───── PROVIDED MATERIAL ─────

Lemma solve_restores_options_after_copy_witness :
  (options (solve sample_strategy sample_sp [] ∅
              (Some sample_reference_model) (Some sample_overrides) 10 25
              sample_state).2 = options sample_state ∧
   observed_options (solve sample_strategy sample_sp [] ∅
                       (Some sample_reference_model) (Some sample_overrides)
                       10 25 sample_state).2
     = observed_options sample_state) ∧
  (options (solve failing_strategy sample_sp [] ∅ None
              (Some sample_overrides) 10 25 sample_state).2
     = options sample_state ∧
   observed_options (solve failing_strategy sample_sp [] ∅ None
                       (Some sample_overrides) 10 25 sample_state).2
     = observed_options sample_state).
Proof.
  split.
  - apply (solve_restores_options_after_copy sample_strategy sample_sp [] ∅
             (Some sample_reference_model) sample_overrides 10 25
             sample_state). reflexivity.
  - apply (solve_restores_options_after_copy failing_strategy sample_sp [] ∅
             None sample_overrides 10 25 sample_state). reflexivity.
Defined.

End SolveRunFacts.

Section LoadingFacts.
Import Py SPSolver SPSolverSpec.

Lemma load_variable_untouched rm e s r s' h :
  load_variable rm e s = (r, s') →
  rm e.1 ≠ Some h ∨ (∀ c, components s !! h = Some c → is_expression c = true) →
  components s' !! h = components s !! h.
Proof.
  destruct e as [id_ val].
  unfold load_variable, bind, get, find_component. simpl.
  intros Hrun Hcase.
  destruct (rm id_) as [h'|] eqn:Hrm; [|inversion Hrun; reflexivity].
  destruct (components s !! h') as [c'|] eqn:Hc';
    [|inversion Hrun; reflexivity].
  destruct (is_expression c') eqn:He'; simpl in Hrun;
    [inversion Hrun; reflexivity|].
  unfold modify in Hrun. inversion Hrun; subst; simpl.
  apply lookup_insert_ne. intros ->.
  destruct Hcase as [Hne|Hexpr]; [congruence|].
  rewrite (Hexpr c' Hc') in He'. discriminate.
Qed.

Lemma load_entries_untouched rm es s r s' h :
  for_ es (load_variable rm) s = (r, s') →
  (∀ e, e ∈ es → rm e.1 ≠ Some h) ∨
  (∀ c, components s !! h = Some c → is_expression c = true) →
  components s' !! h = components s !! h.
Proof.
  intros Hrun Hcase.
  apply (for_preserves
           (fun st => components st !! h = components s !! h) es
           (load_variable rm)) with (s := s) (r := r) (s' := s');
    [|exact Hrun|reflexivity].
  intros e t r' t' Hin Hstep Ht.
  rewrite <- Ht. eapply load_variable_untouched; [exact Hstep|].
  destruct Hcase as [Hne|Hexpr]; [left; apply Hne; exact Hin|].
  right. rewrite Ht. exact Hexpr.
Qed.

(** X10: loading the solution writes only on variables the solution
    names: a component that is an expression, and a component no
    identifier of the solution resolves to, is after [solve] as the
    strategy left it, whether the loading went through or raised. *)
Theorem solve_loading_frame impl sp args kwds rm tmp start stop
    (s : State) (st : Statistics) (r0 : SPSolverResults) (v : Self)
    (x : XHat) (h : nat) :
  (enter_options tmp s).1 = inr tt →
  problem_statistics sp = inr st →
  impl sp args kwds (view (enter_options tmp s).2) = (inr r0, v) →
  xhat r0 = Some x →
  (∀ t sol id_ val, x !! t = Some sol → sol !! id_ = Some val →
                    rm id_ ≠ Some h) ∨
  (∀ c, model_components v !! h = Some c → is_expression c = true) →
  components (solve impl sp args kwds (Some rm) tmp start stop s).2 !! h
    = model_components v !! h.
Proof.
  intros Henter Hst Himpl Hx Hcase. rewrite solve_run. cbv zeta.
  destruct (enter_options tmp s) as [[e0|[]] s_in]; [discriminate|].
  simpl in Himpl. rewrite Hst, Himpl, Hx.
  set (s2 := restore tmp (options s) (update s_in v)).
  assert (Hs2 : components s2 = model_components v)
    by (unfold s2; destruct tmp; reflexivity).
  destruct (load_solution rm x s2) as [r s3] eqn:Hload.
  rewrite load_solution_entries in Hload.
  assert (Hgoal : components s3 !! h = components s2 !! h).
  { eapply load_entries_untouched; [exact Hload|].
    destruct Hcase as [Hne|Hexpr].
    - left. intros [id_ val] Hin. apply elem_of_entries in Hin.
      destruct Hin as (t & sol & Ht & Hsol). simpl. eapply Hne; eauto.
    - right. rewrite Hs2. exact Hexpr. }
  rewrite Hs2 in Hgoal. destruct r as [e|[]]; exact Hgoal.
Qed.

Lemma solve_loading_frame_witness :
  components (solve sample_strategy sample_sp [] ∅
                (Some sample_reference_model) (Some sample_overrides)
                10 25 sample_state).2 !! 1
    = Some {| is_expression := true; value := VNone; stale := true |}.
Proof.
  destruct (problem_statistics sample_sp) as [e|st] eqn:Hst.
  - vm_compute in Hst. discriminate Hst.
  - rewrite (solve_loading_frame sample_strategy sample_sp [] ∅
               sample_reference_model (Some sample_overrides) 10 25
               sample_state st sample_results
               (sample_strategy sample_sp [] ∅
                  (view (enter_options (Some sample_overrides)
                                       sample_state).2)).2
               (Dict [("root", Dict [("x", VInt 7); ("cost", VInt 9)])]) 1
               eq_refl Hst eq_refl eq_refl).
    + vm_compute. reflexivity.
    + right. intros c Hc. vm_compute in Hc. injection Hc as <-. reflexivity.
Defined.

Lemma load_entries_unresolved rm es s id_ val :
  (id_, val) ∈ es → rm id_ = None →
  (for_ es (load_variable rm) s).1 = inl (AttributeError "is_expression").
Proof.
  revert s. induction es as [|e es IH]; intros s Hin Hrm.
  - inversion Hin.
  - simpl. unfold bind.
    destruct (load_variable rm e s) as [[x|[]] s1] eqn:Hstep.
    + simpl. destruct e as [i w].
      unfold load_variable, bind, get in Hstep.
      destruct (find_component rm i s) as [[h var]|].
      * destruct (negb (is_expression var)); inversion Hstep.
      * inversion Hstep. reflexivity.
    + apply elem_of_cons in Hin. destruct Hin as [<-|Hin].
      * exfalso. unfold load_variable, bind, get, find_component in Hstep.
        rewrite Hrm in Hstep. discriminate.
      * apply IH; assumption.
Qed.

(** X11: when an identifier of the solution does not resolve on the
    reference model, [solve] raises an [AttributeError] although the
    strategy has returned; no result is handed back. *)
Theorem solve_unresolved_identifier impl sp args kwds rm tmp start stop
    (s : State) (st : Statistics) (r0 : SPSolverResults) (v : Self)
    (x : XHat) (t : string) (sol : dict Value) (id_ : string)
    (val : Value) :
  (enter_options tmp s).1 = inr tt →
  problem_statistics sp = inr st →
  impl sp args kwds (view (enter_options tmp s).2) = (inr r0, v) →
  xhat r0 = Some x →
  x !! t = Some sol → sol !! id_ = Some val → rm id_ = None →
  (solve impl sp args kwds (Some rm) tmp start stop s).1
    = inl (AttributeError "is_expression").
Proof.
  intros Henter Hst Himpl Hx Ht Hsol Hrm. rewrite solve_run. cbv zeta.
  destruct (enter_options tmp s) as [[e0|[]] s_in]; [discriminate|].
  simpl in Himpl. rewrite Hst, Himpl, Hx.
  set (s2 := restore tmp (options s) (update s_in v)).
  pose proof (load_entries_unresolved rm (entries x) s2 id_ val) as Hun.
  rewrite <- load_solution_entries in Hun.
  assert (Hent : (id_, val) ∈ entries x) by (apply elem_of_entries; eauto).
  specialize (Hun Hent Hrm).
  destruct (load_solution rm x s2) as [[e|[]] s3]; simpl in *.
  - injection Hun as ->. reflexivity.
  - discriminate Hun.
Qed.

Lemma solve_unresolved_identifier_witness :
  (solve sample_strategy sample_sp [] ∅ (Some partial_reference_model)
     (Some sample_overrides) 10 25 sample_state).1
    = inl (AttributeError "is_expression").
Proof.
  destruct (problem_statistics sample_sp) as [e|st] eqn:Hst.
  - vm_compute in Hst. discriminate Hst.
  - apply (solve_unresolved_identifier sample_strategy sample_sp [] ∅
             partial_reference_model (Some sample_overrides) 10 25
             sample_state st sample_results
             (sample_strategy sample_sp [] ∅
                (view (enter_options (Some sample_overrides)
                                     sample_state).2)).2
             (Dict [("root", Dict [("x", VInt 7); ("cost", VInt 9)])])
             "root" (Dict [("x", VInt 7); ("cost", VInt 9)]) "cost" (VInt 9)
             eq_refl Hst eq_refl eq_refl); vm_compute; reflexivity.
Defined.

(** X12: when a reference model is given and the strategy's result has no
    [xhat], [solve] raises an [AttributeError]; nothing is written on the
    model, and the per-call options are gone as after any other exit. *)
Theorem solve_missing_xhat impl sp args kwds rm tmp start stop
    (s : State) (st : Statistics) (r0 : SPSolverResults) (v : Self) :
  (enter_options tmp s).1 = inr tt →
  problem_statistics sp = inr st →
  impl sp args kwds (view (enter_options tmp s).2) = (inr r0, v) →
  xhat r0 = None →
  (solve impl sp args kwds (Some rm) tmp start stop s).1
    = inl (AttributeError "xhat") ∧
  components (solve impl sp args kwds (Some rm) tmp start stop s).2
    = model_components v ∧
  options (solve impl sp args kwds (Some rm) tmp start stop s).2
    = options s.
Proof.
  intros Henter Hst Himpl Hx. rewrite solve_run. cbv zeta.
  destruct (enter_options tmp s) as [[e0|[]] s_in] eqn:Hrun; [discriminate|].
  simpl in Himpl. rewrite Hst, Himpl, Hx.
  split; [reflexivity|]. destruct tmp; repeat split.
  inversion Hrun. reflexivity.
Qed.

Lemma solve_missing_xhat_witness :
  (solve no_xhat_strategy sample_sp [] ∅ (Some sample_reference_model)
     (Some sample_overrides) 10 25 sample_state).1
    = inl (AttributeError "xhat") ∧
  components (solve no_xhat_strategy sample_sp [] ∅
                (Some sample_reference_model) (Some sample_overrides)
                10 25 sample_state).2 = components sample_state ∧
  options (solve no_xhat_strategy sample_sp [] ∅
             (Some sample_reference_model) (Some sample_overrides)
             10 25 sample_state).2 = options sample_state.
Proof.
  destruct (problem_statistics sample_sp) as [e|st] eqn:Hst.
  - vm_compute in Hst. discriminate Hst.
  - apply (solve_missing_xhat no_xhat_strategy sample_sp [] ∅
             sample_reference_model (Some sample_overrides) 10 25
             sample_state st no_xhat_results
             (no_xhat_strategy sample_sp [] ∅
                (view (enter_options (Some sample_overrides)
                                     sample_state).2)).2 eq_refl Hst);
      reflexivity.
Defined.

End LoadingFacts.

Section RegistryFacts.
Import Py SPSolver SPSolverSpec.

Lemma registrations_lookup (l : list (string * PyClass)) (reg : Registry)
    (n : string) :
  registrations l reg !! n =
    match last_registered l n with
    | Some T => Some T
    | None => reg !! n
    end.
Proof.
  revert reg. induction l as [|[m T] l IH]; intros reg.
  - reflexivity.
  - change (registrations ((m, T) :: l) reg)
      with (registrations l (_register_solver m T reg).2).
    rewrite IH. unfold last_registered. rewrite filter_cons. simpl.
    rewrite register_solver_outcome.
    destruct (issubclass T "SPSolver") eqn:Hsub; simpl.
    + destruct (decide (m = n ∧ true = true)) as [[-> _]|Hno].
      * rewrite last_cons.
        destruct (last (filter _ l)) as [[a b]|]; simpl; [reflexivity|].
        apply lookup_insert_eq.
      * destruct (last (filter _ l)) as [[a b]|]; simpl; [reflexivity|].
        apply lookup_insert_ne. intros ->. apply Hno. split; reflexivity.
    + destruct (decide (m = n ∧ false = true)) as [[_ Hf]|Hno];
        [discriminate|reflexivity].
Qed.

─────

_EXERCISE_: Go through the records and count the lines that include the string "Theorem"; state that number alone.

_EXERCISE ANSWER_: 3